[Goal of the exercise]
Return, word for word, the lines of the listing below from the one with "(** [POST /api/auth/register]" through the one with "schema declares ([server.js]", and no other lines.

Recorded data Start Marker

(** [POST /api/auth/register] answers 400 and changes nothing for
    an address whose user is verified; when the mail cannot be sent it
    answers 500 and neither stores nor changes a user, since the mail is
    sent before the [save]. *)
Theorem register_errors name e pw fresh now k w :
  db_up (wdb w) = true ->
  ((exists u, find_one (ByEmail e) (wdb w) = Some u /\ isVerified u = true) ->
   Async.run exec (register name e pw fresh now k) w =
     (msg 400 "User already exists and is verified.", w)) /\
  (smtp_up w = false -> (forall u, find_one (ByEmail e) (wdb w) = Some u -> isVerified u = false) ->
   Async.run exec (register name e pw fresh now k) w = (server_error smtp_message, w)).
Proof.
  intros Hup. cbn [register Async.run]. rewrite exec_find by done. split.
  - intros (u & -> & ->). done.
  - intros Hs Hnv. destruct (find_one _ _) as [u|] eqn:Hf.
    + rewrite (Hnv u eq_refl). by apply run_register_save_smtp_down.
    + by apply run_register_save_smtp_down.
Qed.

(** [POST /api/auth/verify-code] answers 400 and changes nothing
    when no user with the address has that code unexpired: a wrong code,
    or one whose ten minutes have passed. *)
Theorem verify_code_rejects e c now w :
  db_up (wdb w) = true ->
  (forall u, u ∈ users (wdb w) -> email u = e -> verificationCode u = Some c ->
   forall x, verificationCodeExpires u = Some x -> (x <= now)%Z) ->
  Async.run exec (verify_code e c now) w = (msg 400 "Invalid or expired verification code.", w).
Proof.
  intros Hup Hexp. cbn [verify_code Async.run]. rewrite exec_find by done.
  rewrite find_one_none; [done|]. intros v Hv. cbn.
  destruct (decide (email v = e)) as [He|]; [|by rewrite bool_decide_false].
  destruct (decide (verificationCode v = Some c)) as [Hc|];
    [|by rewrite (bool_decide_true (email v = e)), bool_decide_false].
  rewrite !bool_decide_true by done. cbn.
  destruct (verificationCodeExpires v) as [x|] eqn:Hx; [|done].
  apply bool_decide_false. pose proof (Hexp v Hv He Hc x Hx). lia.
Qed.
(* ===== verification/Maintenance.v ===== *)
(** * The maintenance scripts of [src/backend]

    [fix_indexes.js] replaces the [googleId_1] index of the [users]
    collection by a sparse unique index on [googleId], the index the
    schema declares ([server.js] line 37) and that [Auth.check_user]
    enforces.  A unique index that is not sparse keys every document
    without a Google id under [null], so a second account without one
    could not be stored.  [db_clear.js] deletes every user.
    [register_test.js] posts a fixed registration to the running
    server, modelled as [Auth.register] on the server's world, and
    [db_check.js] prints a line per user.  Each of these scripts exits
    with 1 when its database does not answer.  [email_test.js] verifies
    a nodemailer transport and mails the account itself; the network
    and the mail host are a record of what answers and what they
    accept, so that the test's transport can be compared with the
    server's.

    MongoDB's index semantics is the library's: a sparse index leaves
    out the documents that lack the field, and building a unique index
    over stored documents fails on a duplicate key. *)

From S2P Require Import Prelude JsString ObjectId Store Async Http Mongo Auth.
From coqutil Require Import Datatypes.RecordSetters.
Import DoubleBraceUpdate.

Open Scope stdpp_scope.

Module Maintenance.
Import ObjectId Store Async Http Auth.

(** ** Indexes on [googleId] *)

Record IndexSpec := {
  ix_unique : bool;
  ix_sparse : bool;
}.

Recorded data End Marker
Recorded data Start Marker

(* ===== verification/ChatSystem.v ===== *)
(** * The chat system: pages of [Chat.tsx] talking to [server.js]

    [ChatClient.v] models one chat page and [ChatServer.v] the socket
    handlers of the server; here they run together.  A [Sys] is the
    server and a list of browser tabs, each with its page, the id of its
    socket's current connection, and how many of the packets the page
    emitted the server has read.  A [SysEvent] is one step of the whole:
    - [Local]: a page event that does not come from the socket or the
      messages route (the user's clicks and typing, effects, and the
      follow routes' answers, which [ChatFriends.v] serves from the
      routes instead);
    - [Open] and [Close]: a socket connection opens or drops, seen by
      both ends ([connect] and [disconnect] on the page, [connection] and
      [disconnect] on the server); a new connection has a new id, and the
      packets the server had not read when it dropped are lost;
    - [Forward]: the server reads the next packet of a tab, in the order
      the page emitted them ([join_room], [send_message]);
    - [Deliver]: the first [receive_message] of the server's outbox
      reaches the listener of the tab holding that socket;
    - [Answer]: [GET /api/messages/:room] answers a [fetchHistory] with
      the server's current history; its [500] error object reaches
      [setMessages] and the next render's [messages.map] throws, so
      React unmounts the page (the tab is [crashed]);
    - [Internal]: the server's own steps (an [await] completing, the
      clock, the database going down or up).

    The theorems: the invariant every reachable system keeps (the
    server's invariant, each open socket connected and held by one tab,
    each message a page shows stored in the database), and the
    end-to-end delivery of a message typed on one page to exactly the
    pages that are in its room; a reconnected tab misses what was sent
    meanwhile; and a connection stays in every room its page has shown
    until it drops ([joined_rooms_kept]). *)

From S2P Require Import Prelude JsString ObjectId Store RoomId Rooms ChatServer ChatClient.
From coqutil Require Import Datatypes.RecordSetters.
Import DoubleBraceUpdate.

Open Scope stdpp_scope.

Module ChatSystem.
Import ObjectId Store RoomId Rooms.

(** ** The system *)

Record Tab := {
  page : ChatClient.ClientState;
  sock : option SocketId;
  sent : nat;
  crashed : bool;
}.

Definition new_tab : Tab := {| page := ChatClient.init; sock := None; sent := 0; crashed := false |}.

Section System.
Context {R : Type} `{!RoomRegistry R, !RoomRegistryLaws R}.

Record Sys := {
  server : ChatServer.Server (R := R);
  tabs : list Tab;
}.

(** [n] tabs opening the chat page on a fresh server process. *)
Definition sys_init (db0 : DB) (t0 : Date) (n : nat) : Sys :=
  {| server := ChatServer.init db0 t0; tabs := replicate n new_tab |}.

Recorded data End Marker

[Answer space]
(** [POST /api/auth/register] answers 400 and changes nothing for
    an address whose user is verified; when the mail cannot be sent it
    answers 500 and neither stores nor changes a user, since the mail is
    sent before the [save]. *)
Theorem register_errors name e pw fresh now k w :
  db_up (wdb w) = true ->
  ((exists u, find_one (ByEmail e) (wdb w) = Some u /\ isVerified u = true) ->
   Async.run exec (register name e pw fresh now k) w =
     (msg 400 "User already exists and is verified.", w)) /\
  (smtp_up w = false -> (forall u, find_one (ByEmail e) (wdb w) = Some u -> isVerified u = false) ->
   Async.run exec (register name e pw fresh now k) w = (server_error smtp_message, w)).
Proof.
  intros Hup. cbn [register Async.run]. rewrite exec_find by done. split.
  - intros (u & -> & ->). done.
  - intros Hs Hnv. destruct (find_one _ _) as [u|] eqn:Hf.
    + rewrite (Hnv u eq_refl). by apply run_register_save_smtp_down.
    + by apply run_register_save_smtp_down.
Qed.

(** [POST /api/auth/verify-code] answers 400 and changes nothing
    when no user with the address has that code unexpired: a wrong code,
    or one whose ten minutes have passed. *)
Theorem verify_code_rejects e c now w :
  db_up (wdb w) = true ->
  (forall u, u ∈ users (wdb w) -> email u = e -> verificationCode u = Some c ->
   forall x, verificationCodeExpires u = Some x -> (x <= now)%Z) ->
  Async.run exec (verify_code e c now) w = (msg 400 "Invalid or expired verification code.", w).
Proof.
  intros Hup Hexp. cbn [verify_code Async.run]. rewrite exec_find by done.
  rewrite find_one_none; [done|]. intros v Hv. cbn.
  destruct (decide (email v = e)) as [He|]; [|by rewrite bool_decide_false].
  destruct (decide (verificationCode v = Some c)) as [Hc|];
    [|by rewrite (bool_decide_true (email v = e)), bool_decide_false].
  rewrite !bool_decide_true by done. cbn.
  destruct (verificationCodeExpires v) as [x|] eqn:Hx; [|done].
  apply bool_decide_false. pose proof (Hexp v Hv He Hc x Hx). lia.
Qed.
(* ===== verification/Maintenance.v ===== *)
(** * The maintenance scripts of [src/backend]

    [fix_indexes.js] replaces the [googleId_1] index of the [users]
    collection by a sparse unique index on [googleId], the index the
    schema declares ([server.js] line 37) and that [Auth.check_user]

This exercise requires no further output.